____ Dataset entries
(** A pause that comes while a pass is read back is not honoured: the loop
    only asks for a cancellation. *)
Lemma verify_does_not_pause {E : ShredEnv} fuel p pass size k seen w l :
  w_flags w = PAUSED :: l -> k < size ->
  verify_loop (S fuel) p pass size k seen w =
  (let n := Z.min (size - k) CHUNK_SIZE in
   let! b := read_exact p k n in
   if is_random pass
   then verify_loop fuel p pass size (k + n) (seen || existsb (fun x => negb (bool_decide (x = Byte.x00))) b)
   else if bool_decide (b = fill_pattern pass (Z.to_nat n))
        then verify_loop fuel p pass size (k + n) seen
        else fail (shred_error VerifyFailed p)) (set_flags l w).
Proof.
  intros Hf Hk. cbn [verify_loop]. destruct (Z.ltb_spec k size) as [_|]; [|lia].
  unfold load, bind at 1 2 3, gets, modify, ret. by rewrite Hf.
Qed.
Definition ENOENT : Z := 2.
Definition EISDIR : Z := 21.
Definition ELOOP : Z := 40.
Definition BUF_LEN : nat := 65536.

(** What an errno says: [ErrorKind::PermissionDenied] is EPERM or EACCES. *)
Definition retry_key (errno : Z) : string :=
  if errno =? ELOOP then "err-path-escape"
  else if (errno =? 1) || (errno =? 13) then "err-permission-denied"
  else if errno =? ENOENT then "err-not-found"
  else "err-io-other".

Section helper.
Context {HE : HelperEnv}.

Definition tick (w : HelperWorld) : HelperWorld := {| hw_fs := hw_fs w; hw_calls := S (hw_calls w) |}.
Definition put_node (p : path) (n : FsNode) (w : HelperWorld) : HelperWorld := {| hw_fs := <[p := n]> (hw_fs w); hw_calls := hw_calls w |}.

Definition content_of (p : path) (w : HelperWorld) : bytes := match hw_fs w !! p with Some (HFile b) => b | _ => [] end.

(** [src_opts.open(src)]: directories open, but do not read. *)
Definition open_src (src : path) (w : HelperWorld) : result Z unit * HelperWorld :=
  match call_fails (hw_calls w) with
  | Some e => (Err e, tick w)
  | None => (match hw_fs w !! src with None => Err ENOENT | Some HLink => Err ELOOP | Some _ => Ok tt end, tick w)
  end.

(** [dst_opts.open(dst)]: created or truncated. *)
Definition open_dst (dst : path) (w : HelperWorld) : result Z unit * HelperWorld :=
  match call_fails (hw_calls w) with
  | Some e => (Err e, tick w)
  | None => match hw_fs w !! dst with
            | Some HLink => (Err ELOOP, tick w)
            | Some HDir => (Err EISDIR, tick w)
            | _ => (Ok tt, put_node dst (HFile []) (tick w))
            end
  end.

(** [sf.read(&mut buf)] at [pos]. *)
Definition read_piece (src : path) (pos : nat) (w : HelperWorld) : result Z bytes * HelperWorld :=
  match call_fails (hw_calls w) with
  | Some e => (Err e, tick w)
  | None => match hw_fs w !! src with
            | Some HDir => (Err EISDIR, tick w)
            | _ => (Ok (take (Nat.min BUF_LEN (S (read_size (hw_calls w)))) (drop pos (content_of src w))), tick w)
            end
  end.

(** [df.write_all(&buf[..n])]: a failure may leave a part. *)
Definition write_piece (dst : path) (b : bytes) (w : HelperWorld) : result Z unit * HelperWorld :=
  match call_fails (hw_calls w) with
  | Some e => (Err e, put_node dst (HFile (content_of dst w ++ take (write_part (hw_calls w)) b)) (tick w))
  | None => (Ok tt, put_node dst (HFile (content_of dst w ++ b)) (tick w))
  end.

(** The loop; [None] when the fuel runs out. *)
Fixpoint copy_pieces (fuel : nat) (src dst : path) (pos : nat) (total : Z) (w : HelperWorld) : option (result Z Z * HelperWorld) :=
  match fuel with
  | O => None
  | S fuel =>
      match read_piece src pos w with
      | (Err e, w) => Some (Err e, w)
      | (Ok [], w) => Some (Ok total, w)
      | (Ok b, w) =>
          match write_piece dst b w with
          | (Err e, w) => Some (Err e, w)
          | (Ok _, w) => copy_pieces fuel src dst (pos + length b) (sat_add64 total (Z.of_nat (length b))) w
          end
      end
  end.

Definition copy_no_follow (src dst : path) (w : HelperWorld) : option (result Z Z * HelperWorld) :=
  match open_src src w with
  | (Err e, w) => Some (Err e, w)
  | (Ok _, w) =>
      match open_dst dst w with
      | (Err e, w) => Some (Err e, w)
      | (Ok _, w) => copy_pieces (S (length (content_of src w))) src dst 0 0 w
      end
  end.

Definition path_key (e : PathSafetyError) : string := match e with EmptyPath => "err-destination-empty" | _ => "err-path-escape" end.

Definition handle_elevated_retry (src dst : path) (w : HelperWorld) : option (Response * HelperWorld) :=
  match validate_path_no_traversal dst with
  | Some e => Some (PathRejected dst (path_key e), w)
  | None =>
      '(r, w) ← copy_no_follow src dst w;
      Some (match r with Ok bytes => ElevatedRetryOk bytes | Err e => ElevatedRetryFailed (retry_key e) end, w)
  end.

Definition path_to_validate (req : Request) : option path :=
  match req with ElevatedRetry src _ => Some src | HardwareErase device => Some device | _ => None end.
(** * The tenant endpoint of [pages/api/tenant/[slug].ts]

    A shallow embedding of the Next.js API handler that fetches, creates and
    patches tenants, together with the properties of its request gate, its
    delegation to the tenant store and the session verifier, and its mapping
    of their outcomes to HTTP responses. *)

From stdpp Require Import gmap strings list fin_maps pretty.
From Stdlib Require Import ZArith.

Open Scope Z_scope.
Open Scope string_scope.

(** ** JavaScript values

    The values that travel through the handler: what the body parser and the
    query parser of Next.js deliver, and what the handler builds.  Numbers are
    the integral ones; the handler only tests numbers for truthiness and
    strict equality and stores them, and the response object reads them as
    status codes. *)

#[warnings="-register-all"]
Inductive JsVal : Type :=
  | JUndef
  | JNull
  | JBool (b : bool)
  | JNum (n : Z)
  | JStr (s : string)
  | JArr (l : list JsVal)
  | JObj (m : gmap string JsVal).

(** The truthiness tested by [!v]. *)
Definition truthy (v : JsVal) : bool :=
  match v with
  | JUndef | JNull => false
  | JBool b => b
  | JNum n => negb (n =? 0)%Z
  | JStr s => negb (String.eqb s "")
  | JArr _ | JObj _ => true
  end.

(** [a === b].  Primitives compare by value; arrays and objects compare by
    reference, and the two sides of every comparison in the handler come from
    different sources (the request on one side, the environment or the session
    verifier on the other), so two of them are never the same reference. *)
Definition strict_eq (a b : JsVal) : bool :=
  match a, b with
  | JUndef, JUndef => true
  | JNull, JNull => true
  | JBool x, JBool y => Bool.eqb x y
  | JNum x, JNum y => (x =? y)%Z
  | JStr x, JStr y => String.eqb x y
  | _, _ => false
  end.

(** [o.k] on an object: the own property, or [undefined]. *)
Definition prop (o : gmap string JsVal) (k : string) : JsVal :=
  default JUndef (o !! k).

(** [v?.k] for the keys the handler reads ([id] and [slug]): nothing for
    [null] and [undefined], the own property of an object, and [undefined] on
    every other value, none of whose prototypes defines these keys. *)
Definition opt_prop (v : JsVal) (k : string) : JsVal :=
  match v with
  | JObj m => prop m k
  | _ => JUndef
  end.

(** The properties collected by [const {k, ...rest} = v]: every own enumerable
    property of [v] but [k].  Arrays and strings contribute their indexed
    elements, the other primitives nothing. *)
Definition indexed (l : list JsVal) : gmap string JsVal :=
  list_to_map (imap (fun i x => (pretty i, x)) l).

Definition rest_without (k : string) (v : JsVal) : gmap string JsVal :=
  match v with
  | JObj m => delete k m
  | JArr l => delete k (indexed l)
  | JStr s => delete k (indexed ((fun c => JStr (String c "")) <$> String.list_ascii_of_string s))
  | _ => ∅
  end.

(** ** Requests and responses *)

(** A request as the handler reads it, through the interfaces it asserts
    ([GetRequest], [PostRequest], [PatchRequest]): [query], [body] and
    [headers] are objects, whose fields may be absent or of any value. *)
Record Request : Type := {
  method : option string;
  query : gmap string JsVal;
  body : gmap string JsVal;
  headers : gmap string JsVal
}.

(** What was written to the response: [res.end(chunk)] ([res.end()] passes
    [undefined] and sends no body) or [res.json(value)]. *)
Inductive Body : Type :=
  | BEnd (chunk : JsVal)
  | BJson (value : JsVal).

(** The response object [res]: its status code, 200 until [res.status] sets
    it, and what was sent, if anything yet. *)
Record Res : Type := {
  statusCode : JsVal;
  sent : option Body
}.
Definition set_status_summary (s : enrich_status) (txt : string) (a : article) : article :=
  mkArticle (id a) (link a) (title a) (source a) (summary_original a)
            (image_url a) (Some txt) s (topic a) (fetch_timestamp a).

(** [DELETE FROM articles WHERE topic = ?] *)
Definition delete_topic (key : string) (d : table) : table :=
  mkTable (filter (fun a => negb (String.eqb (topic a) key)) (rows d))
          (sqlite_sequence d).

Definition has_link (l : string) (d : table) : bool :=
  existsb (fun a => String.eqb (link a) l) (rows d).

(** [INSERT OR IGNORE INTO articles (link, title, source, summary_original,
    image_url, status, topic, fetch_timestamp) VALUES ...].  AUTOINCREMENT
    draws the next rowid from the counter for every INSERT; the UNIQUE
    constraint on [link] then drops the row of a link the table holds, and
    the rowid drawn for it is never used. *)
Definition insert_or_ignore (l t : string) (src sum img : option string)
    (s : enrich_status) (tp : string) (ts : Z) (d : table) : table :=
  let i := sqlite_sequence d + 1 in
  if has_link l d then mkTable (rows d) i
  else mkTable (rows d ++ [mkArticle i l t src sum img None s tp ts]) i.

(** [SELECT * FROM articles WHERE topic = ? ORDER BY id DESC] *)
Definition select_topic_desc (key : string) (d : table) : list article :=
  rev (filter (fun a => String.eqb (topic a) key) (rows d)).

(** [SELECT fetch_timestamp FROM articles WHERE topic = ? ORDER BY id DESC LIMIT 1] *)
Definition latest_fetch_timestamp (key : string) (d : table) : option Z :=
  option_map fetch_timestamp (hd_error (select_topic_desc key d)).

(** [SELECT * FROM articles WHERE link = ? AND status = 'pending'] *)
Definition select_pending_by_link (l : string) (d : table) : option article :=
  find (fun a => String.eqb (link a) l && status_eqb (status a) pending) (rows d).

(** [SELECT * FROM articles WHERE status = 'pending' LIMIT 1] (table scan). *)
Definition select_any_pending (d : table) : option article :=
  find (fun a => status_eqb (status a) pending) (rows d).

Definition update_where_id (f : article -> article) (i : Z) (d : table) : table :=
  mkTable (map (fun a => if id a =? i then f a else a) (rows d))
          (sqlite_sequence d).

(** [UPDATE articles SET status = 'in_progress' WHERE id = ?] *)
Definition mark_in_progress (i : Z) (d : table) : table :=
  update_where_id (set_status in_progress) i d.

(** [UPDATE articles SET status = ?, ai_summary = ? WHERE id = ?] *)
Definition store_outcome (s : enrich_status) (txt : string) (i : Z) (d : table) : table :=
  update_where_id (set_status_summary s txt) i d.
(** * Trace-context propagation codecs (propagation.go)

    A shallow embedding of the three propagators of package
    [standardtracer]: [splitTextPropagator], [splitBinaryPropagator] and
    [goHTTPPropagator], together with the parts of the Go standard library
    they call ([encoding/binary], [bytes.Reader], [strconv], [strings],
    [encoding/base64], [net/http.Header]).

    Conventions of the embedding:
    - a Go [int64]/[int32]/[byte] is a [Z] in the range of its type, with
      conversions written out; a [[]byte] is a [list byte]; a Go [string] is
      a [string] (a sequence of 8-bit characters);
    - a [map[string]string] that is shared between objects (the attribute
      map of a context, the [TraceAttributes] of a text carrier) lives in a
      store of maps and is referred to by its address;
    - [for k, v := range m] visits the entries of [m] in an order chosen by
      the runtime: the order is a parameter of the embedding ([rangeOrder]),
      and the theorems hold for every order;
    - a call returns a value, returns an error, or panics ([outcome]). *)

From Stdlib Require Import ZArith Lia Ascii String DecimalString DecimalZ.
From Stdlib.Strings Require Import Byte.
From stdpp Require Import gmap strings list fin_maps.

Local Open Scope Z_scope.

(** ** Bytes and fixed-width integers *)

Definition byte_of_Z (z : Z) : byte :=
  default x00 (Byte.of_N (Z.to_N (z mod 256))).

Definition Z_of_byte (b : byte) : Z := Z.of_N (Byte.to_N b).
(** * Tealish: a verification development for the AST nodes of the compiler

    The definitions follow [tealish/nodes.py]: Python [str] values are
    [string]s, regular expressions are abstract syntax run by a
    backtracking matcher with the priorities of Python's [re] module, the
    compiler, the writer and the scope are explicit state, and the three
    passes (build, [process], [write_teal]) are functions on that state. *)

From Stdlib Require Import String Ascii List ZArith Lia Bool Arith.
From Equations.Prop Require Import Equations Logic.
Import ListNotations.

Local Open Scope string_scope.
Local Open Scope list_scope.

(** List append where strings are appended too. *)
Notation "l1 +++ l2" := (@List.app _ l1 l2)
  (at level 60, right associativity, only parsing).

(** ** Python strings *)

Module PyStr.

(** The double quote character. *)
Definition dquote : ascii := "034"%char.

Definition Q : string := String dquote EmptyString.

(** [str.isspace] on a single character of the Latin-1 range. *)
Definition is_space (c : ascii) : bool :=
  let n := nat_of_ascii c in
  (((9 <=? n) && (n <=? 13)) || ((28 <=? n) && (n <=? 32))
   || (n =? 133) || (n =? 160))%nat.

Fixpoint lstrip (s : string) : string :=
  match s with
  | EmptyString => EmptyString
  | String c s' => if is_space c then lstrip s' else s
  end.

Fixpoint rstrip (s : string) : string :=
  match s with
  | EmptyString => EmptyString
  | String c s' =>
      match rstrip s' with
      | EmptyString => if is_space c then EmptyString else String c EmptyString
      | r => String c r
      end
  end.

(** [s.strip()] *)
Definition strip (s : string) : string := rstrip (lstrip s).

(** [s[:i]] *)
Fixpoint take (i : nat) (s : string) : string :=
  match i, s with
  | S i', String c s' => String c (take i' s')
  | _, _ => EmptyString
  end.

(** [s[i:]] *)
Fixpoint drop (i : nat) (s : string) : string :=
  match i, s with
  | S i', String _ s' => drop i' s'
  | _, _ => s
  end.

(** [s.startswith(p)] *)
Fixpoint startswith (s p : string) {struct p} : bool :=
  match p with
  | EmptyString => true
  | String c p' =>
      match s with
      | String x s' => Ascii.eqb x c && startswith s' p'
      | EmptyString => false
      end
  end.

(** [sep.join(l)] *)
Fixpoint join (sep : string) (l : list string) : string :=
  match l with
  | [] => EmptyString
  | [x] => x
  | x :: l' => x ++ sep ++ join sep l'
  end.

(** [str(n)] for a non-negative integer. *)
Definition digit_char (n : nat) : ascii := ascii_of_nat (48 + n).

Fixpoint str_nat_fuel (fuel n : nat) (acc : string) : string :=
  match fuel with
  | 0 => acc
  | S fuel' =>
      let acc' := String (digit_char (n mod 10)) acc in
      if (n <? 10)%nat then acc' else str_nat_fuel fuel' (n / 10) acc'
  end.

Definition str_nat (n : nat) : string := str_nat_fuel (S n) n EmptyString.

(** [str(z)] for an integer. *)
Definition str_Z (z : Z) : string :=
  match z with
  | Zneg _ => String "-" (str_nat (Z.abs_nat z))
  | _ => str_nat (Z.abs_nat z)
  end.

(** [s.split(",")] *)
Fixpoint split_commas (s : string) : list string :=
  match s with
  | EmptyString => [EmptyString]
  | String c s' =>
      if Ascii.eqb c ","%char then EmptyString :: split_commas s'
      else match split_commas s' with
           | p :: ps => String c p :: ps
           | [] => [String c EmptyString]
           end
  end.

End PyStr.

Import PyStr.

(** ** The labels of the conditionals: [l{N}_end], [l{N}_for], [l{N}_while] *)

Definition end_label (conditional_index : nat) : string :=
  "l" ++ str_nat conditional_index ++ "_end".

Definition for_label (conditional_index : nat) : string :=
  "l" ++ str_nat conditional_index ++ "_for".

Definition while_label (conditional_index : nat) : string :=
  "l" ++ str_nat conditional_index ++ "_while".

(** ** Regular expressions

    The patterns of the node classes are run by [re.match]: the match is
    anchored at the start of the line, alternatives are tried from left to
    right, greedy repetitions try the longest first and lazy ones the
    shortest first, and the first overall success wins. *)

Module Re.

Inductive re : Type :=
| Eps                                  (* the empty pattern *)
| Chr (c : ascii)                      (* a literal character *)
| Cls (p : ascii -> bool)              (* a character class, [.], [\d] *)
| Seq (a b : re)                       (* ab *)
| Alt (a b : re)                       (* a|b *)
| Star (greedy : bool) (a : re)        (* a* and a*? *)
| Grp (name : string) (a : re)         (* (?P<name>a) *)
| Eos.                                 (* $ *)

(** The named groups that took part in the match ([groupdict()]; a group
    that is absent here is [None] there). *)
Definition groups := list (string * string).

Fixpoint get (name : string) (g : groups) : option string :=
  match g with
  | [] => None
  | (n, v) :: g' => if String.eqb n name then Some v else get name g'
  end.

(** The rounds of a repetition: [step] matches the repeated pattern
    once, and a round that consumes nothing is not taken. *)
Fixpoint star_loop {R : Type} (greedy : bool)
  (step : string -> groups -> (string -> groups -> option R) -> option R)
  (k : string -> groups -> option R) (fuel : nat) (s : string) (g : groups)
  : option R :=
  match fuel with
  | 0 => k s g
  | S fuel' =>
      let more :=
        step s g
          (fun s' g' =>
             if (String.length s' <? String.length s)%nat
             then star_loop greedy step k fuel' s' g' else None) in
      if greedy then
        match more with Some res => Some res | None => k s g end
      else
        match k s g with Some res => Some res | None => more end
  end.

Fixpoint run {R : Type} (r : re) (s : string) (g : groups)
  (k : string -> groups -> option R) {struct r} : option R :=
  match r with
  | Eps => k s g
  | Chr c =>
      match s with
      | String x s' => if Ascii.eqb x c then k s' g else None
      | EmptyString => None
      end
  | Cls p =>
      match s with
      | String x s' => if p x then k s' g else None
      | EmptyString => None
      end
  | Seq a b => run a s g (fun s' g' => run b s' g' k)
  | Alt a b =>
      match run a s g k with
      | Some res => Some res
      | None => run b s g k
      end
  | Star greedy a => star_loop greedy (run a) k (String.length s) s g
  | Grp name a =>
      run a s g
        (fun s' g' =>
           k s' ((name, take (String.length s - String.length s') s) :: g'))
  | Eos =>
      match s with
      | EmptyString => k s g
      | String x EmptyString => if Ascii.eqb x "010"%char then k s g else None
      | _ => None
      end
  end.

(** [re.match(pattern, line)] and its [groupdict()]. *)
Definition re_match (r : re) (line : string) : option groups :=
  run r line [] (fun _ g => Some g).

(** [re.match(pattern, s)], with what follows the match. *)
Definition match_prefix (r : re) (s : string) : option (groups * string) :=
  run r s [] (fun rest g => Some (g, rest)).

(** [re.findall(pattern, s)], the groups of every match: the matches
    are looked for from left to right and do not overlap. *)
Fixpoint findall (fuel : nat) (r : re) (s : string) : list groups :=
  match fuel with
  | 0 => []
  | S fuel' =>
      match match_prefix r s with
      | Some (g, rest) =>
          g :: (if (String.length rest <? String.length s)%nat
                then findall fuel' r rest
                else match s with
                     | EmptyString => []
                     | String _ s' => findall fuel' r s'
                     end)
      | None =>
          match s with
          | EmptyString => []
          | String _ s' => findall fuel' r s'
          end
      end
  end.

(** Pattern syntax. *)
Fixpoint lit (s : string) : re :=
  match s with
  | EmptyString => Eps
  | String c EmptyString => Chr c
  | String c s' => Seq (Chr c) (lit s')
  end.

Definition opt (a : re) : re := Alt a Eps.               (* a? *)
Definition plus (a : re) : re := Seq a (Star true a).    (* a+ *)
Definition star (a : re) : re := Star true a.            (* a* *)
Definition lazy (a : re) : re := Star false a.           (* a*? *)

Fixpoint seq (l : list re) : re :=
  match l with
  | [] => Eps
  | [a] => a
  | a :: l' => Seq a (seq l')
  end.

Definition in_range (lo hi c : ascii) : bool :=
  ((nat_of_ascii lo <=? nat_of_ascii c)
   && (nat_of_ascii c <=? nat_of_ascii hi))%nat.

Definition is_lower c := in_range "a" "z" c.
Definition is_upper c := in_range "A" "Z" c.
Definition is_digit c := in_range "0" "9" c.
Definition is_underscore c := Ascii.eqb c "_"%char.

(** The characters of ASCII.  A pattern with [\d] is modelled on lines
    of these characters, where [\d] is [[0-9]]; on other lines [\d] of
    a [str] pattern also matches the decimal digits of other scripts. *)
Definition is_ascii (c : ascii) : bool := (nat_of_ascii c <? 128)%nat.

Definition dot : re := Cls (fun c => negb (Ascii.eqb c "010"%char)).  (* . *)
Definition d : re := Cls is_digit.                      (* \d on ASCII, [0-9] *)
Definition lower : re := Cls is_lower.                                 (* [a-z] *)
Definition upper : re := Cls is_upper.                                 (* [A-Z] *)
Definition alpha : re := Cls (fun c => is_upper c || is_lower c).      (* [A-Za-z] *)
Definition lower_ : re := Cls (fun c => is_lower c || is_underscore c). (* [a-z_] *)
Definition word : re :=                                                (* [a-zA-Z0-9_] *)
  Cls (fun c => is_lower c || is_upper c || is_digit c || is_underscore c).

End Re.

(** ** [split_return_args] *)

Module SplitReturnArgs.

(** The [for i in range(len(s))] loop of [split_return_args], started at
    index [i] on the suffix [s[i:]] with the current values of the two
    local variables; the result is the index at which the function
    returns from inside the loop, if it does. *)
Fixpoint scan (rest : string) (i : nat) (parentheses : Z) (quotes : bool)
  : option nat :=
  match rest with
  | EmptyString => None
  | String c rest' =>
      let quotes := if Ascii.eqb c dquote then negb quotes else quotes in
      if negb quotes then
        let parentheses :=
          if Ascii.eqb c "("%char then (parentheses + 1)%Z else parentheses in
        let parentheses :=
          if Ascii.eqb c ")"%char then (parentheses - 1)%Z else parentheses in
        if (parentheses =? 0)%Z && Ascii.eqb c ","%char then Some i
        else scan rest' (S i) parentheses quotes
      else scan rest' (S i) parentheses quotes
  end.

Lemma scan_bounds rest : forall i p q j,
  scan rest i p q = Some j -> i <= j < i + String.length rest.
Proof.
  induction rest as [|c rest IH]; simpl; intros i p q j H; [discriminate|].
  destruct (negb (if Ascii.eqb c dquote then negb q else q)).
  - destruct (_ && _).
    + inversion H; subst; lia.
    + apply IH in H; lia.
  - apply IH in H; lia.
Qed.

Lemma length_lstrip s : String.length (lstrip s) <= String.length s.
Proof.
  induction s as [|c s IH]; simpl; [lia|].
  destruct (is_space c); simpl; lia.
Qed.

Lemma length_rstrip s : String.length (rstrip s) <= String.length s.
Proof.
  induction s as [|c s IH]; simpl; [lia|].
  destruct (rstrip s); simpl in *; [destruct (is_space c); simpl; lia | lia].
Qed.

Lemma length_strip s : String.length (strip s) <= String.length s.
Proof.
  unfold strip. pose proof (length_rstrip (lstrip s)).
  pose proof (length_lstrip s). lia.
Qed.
________
◆ **What is expected**
Look through the data above and return exactly the lines from the one that contains "Definition store_outcome (s" to the one that contains "[standardtracer]: [splitTextPropagator], [splitBinaryPropagator]", inclusive, with nothing else.

◆ **Answer box**
Definition store_outcome (s : enrich_status) (txt : string) (i : Z) (d : table) : table :=
  update_where_id (set_status_summary s txt) i d.
(** * Trace-context propagation codecs (propagation.go)

    A shallow embedding of the three propagators of package
    [standardtracer]: [splitTextPropagator], [splitBinaryPropagator] and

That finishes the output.